# STORED DATA
_ _ _ _ _

(* ===== verification/Examples.v ===== *)
(** * Concrete runs

    The block properties on a two asset market: the hypotheses of the theorems
    about the orderbook manager and the transaction processor evaluated on
    concrete states. *)
From stdpp Require Import base gmap list strings sorting.
From S2P Require Import Prelude Types PriceArith Asset SeqTracker Accounts AccountLmdb Database Offers Clearing Demand DbView SerialManager Orderbook OrderbookProps Manager OrderbookLmdb OrderbookPersist BlockClearing BlockAgreement.
Import OrderbookProps.

(** Orderbook 0 sells asset 0 for asset 1, orderbook 1 the other way. *)
Definition back_category : OfferCategory := mkOfferCategory 1 0 SELL.
Definition back_offer (id n price : Z) : Offer := mkOffer back_category id 7 n price.
Definition back_book : Orderbook.t (TR := MapTrie.t) :=
  let o := back_offer 256 300 (Price.PRICE_ONE / 4) in
  mk back_category (insert_all ot_empty [(Key.offer_key o, o)]) ot_empty [new_thunk 1] 0 [].
Definition market (b : Orderbook.t (TR := MapTrie.t)) : OrderbookManager (TR := MapTrie.t) :=
  mkManager [b; back_book] 2 0 2.

Lemma market_wf b : book_category b = example_category -> manager_wf (market b).
Proof.
  intros E. constructor; cbn [market num_assets orderbooks].
  - unfold Category.MAX_INT_ASSETS. lia.
  - reflexivity.
  - intros [|[|i]] b' Hb; [|..|discriminate Hb]; injection Hb as <-; [rewrite E|]; reflexivity.
Qed.

Lemma new_assets_keep_orderbooks_witness :
  exists m', increase_num_traded_assets (market producer_book) 3 = Ok m' /\ manager_wf m' /\
    exists i b, manager_look_up_idx m' example_category = Ok i /\ orderbooks m' !! Z.to_nat i = Some b.
Proof.
  destruct (new_assets_keep_orderbooks (market producer_book) 3) as (m' & E & W & En & Hc).
  - apply market_wf. reflexivity.
  - vm_compute. discriminate.
  - unfold Category.MAX_INT_ASSETS. lia.
  - exists m'. split; [exact E|]. split; [exact W|]. destruct (Hc example_category) as (i & b & Ei & Eb & _).
    + vm_compute. split; discriminate.
    + unfold manager_validate_category. rewrite En. vm_compute. reflexivity.
    + exists i, b. split; [exact Ei|exact Eb].
Defined.

(** ** One block *)
Definition block_params : ClearingParams :=
  mkClearingParams 10 [mkOrderbookClearingParams (120 * 1024 + 7); mkOrderbookClearingParams (240 * 1024 + 14)].

Lemma block_ready batches : concat batches ≡ₚ [0; 1]%nat -> production_ready (market producer_book) block_params example_prices batches.
Proof.
  intros Hb. constructor; [by apply market_wf|vm_compute; discriminate|reflexivity|..|exact Hb].
  - repeat constructor; vm_compute; discriminate.
  - vm_compute. split; [discriminate|reflexivity].
  - reflexivity.
  - apply (bool_decide_unpack _). vm_compute. exact I.
  - intros b [->|[->|[]%not_elem_of_nil]%elem_of_cons]%elem_of_cons; (split; [|vm_compute; reflexivity]);
      apply (bool_decide_unpack _); vm_compute; exact I.
Qed.

Definition run_block (batches : list (list nat)) :=
  clear_offers_for_production (market producer_book) block_params example_prices example_state [] zero_stats batches.

Lemma block_production_conserves_assets_witness :
  exists m' s pays, run_block [[1]; [0]]%nat = Ok (m', s) /\ (ps_db s).1 = foldl pay example_state.1 pays /\
    paid_in 1 pays + on_offer 1 (orderbooks m') <= on_offer 1 (orderbooks (market producer_book)).
Proof.
  destruct (run_block [[1]; [0]]%nat) as [[m' s]|] eqn:E; [|vm_compute in E; discriminate].
  destruct (block_production_conserves_assets (market producer_book) m' block_params example_prices example_state []
    zero_stats [[1]; [0]]%nat s) as (pays & Ep & Hc).
  - apply block_ready, Permutation_swap.
  - vm_compute. reflexivity.
  - vm_compute. reflexivity.
  - exact E.
  - exists m', s, pays. split; [reflexivity|]. split; [exact Ep|]. apply Hc. vm_compute. split; [discriminate|reflexivity].
Defined.

(** The validator holds the old offers and has cleared the cheap one. *)
Definition created_offers (i : nat) : list (key * Offer) := match i with 0%nat => cheap_entries | _ => [] end.

Lemma block_validation_accepts_production_witness :
  exists m' s mv' sv, run_block [[1]; [0]]%nat = Ok (m', s) /\
    manager_tentative_clear_offers_for_validation (market (book_of example_offers 1)) paid_state
      [FractionalAsset.from_integral 30] (mkChecker (ps_details s) example_prices 10) zero_stats [[0]; [1]]%nat
      = Ok (mv', sv, true).
Proof.
  destruct (run_block [[1]; [0]]%nat) as [[m' s]|] eqn:E; [|vm_compute in E; discriminate].
  destruct (block_validation_accepts_production (market producer_book) m' (market (book_of example_offers 1)) block_params
    example_prices example_state paid_state [] zero_stats zero_stats [[1]; [0]]%nat [[0]; [1]]%nat s
    (mkChecker (ps_details s) example_prices 10) [FractionalAsset.from_integral 30] created_offers) as (mv' & sv & Ev & _).
  - apply block_ready, Permutation_swap.
  - exact E.
  - constructor; [reflexivity|reflexivity|reflexivity|reflexivity|..].
    + intros i b bv c Hb Hbv Hc. vm_compute in E. injection E as <- <-.
      destruct i as [|[|i]]; [| |discriminate Hb]; injection Hb as <-; injection Hbv as <-; injection Hc as <-; constructor.
      * intros p ->%list_elem_of_singleton. split; [vm_compute; reflexivity|right; vm_compute; reflexivity].
      * apply NoDup_singleton.
      * apply (bool_decide_unpack _). vm_compute. exact I.
      * reflexivity.
      * discriminate.
      * intros p []%not_elem_of_nil.
      * constructor.
      * apply (bool_decide_unpack _). vm_compute. exact I.
      * reflexivity.
      * discriminate.
    + intros i Hi. destruct i as [|[|i]]; [vm_compute; reflexivity|vm_compute; reflexivity|cbn in Hi; lia].
    + split; reflexivity.
  - reflexivity.
  - exists m', s, mv', sv. split; [reflexivity|exact Ev].
Defined.

(** ** Persisting an orderbook *)
Definition old_book (l : list Offer) : Orderbook.t (TR := MapTrie.t) :=
  mk example_category (insert_all ot_empty ((fun o => (Key.offer_key o, o)) <$> l)) ot_empty [] 0 [].
Definition with_new (b : Orderbook.t (TR := MapTrie.t)) (l : list Offer) : Orderbook.t (TR := MapTrie.t) :=
  add_offers b (insert_all ot_empty ((fun o => (Key.offer_key o, o)) <$> l)).
Definition commit_block (b : Orderbook.t (TR := MapTrie.t)) (blk : Z) := commit_for_production b blk.
Definition clear_block (b : Orderbook.t (TR := MapTrie.t)) (S : Z) :=
  process_clear_offers b (mkOrderbookClearingParams S) example_prices 10 example_state empty_commitment zero_stats.
(** One block that clears the supply [S]. *)
Definition produce (b : Orderbook.t (TR := MapTrie.t)) (blk S : Z) : result (Orderbook.t (TR := MapTrie.t)) :=
  let* b := commit_block b blk in let* q := clear_block b S in Ok q.1.1.1.

Lemma produce_step b b' blk S :
  bool_decide (map_Forall (fun k o => k = Key.offer_key o) (ot_map (uncommitted_offers b))) = true ->
  bool_decide (ot_map (committed_offers b) ##ₘ ot_map (uncommitted_offers b)) = true ->
  bool_decide (ot_marked (uncommitted_offers b) = ∅) = true ->
  match commit_block b blk with
  | Ok b1 => bool_decide (offers_wf (book_category b1) (ot_entries (committed_offers b1))) &&
             bool_decide (ot_map (committed_offers b1) !! max_key = None)
  | Throw _ => true
  end = true -> in_u128 S -> produce b blk S = Ok b' ->
  book_step (D := DatabaseProps.example_t) (LG := list (Z * Z * Z)) b b'.
Proof.
  intros Hk Hd Hm Hwf HS Hrun. unfold produce in Hrun. destruct (commit_block b blk) as [b1|] eqn:E1; [|done]. cbn [result_bind] in Hrun.
  destruct (clear_block b1 S) as [[[[b2 q'] c'] st']|] eqn:E2; [|done]. injection Hrun as <-.
  apply andb_true_iff in Hwf as [Hwf Hmax]. apply bool_decide_eq_true in Hk, Hd, Hm, Hwf, Hmax.
  eapply step_produced; [|exact HS|exact E1|exact E2]. split; [|by split]. constructor; [exact Hk|exact Hd|exact Hm].
Qed.

(** Two blocks: the first creates an offer and sells 60 units, the second sells
    30 more of the same offer. *)
Definition history : result (Orderbook.t (TR := MapTrie.t)) :=
  let* b := produce (with_new (old_book example_offers) [created_offer]) 1 (60 * 1024 + 5) in produce b 2 (30 * 1024).

Lemma persisted_orderbook_is_memory_witness :
  exists b b' w', history = Ok b /\ persist_lmdb b 2 (ot_map (committed_offers (old_book example_offers))) = Ok (b', w') /\
    w' = ot_map (committed_offers b).
Proof.
  destruct history as [b|] eqn:E; [|vm_compute in E; discriminate].
  destruct (PersistProps.persisted_orderbook_is_memory (D := DatabaseProps.example_t) (LG := list (Z * Z * Z))
    (old_book example_offers) b (ot_map (committed_offers (old_book example_offers))) 2 true) as (b' & w' & Er & Ew & _).
  - unfold history in E. destruct (produce (with_new (old_book example_offers) [created_offer]) 1 (60 * 1024 + 5)) as [b1|] eqn:E1;
      [|discriminate E]. cbn [result_bind] in E.
    eapply rtc_l; [apply (step_add_offers (old_book example_offers))|].
    eapply rtc_l; [|apply rtc_once].
    + eapply produce_step; [..|exact E1]; try (vm_compute; reflexivity). vm_compute. split; [discriminate|reflexivity].
    + eapply produce_step; [..|exact E]; try (vm_compute in E1; injection E1 as <-; vm_compute; reflexivity).
      vm_compute. split; [discriminate|reflexivity].
  - reflexivity.
  - reflexivity.
  - apply map_Forall_lookup. intros k o Ho. assert (Hall : map_Forall (fun (k : key) (_ : Offer) => key_ok k)
      (ot_map (committed_offers (old_book example_offers)))); [|exact (Hall k o Ho)].
    apply (bool_decide_unpack _). vm_compute. exact I.
  - vm_compute in E. injection E as <-. constructor.
    + apply (bool_decide_unpack _). vm_compute. exact I.
    + intros k ->%list_elem_of_singleton. vm_compute. reflexivity.
    + intros k ->%list_elem_of_singleton. apply (bool_decide_unpack _). vm_compute. exact I.
  - vm_compute in E. injection E as <-. repeat constructor.
  - vm_compute in E. injection E as <-. repeat constructor; vm_compute; discriminate.
  - exists b, b', w'. split; [reflexivity|]. split; [exact Er|exact Ew].
Defined.

(** The first condition on a batch is needed.  The database holds one offer;
    block 1 clears it, so nothing is left in the orderbook and its thunk has no
    partially executed offer; block 2 creates a cheaper offer and executes none of
    it.  [write_thunks] deletes only the keys below the threshold key of block 2,
    so the offer that block 1 cleared is in the database after the transaction. *)
Definition expensive_offer : Offer := example_offer 256 50 (2 * Price.PRICE_ONE).
Lemma batch_keeps_cleared_offer :
  exists b b' w', (let* b := produce (old_book [expensive_offer]) 1 (50 * 1024) in
      produce (with_new b [cheap_offer]) 2 0) = Ok b /\
    persist_lmdb b 2 (ot_map (committed_offers (old_book [expensive_offer]))) = Ok (b', w') /\
    ot_map (committed_offers b) = {[ Key.offer_key cheap_offer := cheap_offer ]} /\
    w' !! Key.offer_key expensive_offer = Some expensive_offer.
Proof. do 3 eexists. do 3 (split; [vm_compute; reflexivity|]). vm_compute. reflexivity. Qed.

(** and so is the condition on cancelled offers.  Block 1 creates a cheap and
    an expensive offer, block 2 cancels the expensive one.  Phase 3 of
    [write_thunks] meets the cancelled offer first, and the [else] branch that
    skips it ends the loop over the block's offers: the cheap offer, which is open,
    is not written. *)
Definition two_created : Orderbook.t (TR := MapTrie.t) := with_new (old_book []) [cheap_offer; expensive_offer].
Lemma batch_loses_created_offer :
  exists b b' w', (let* b := produce two_created 1 0 in
      produce (mark_for_deletion b (Key.offer_key expensive_offer)).1 2 0) = Ok b /\
    persist_lmdb b 2 (ot_map (committed_offers (old_book []))) = Ok (b', w') /\
    ot_map (committed_offers b) = {[ Key.offer_key cheap_offer := cheap_offer ]} /\ w' = ∅.
Proof. do 3 eexists. do 3 (split; [vm_compute; reflexivity|]). vm_compute. reflexivity. Qed.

_ _ _ _ _

# PROBLEM TO SOLVE
In these entries, some lines may contain the string "unfold". Give the number of such lines and nothing more.

# TASK OUTPUT
5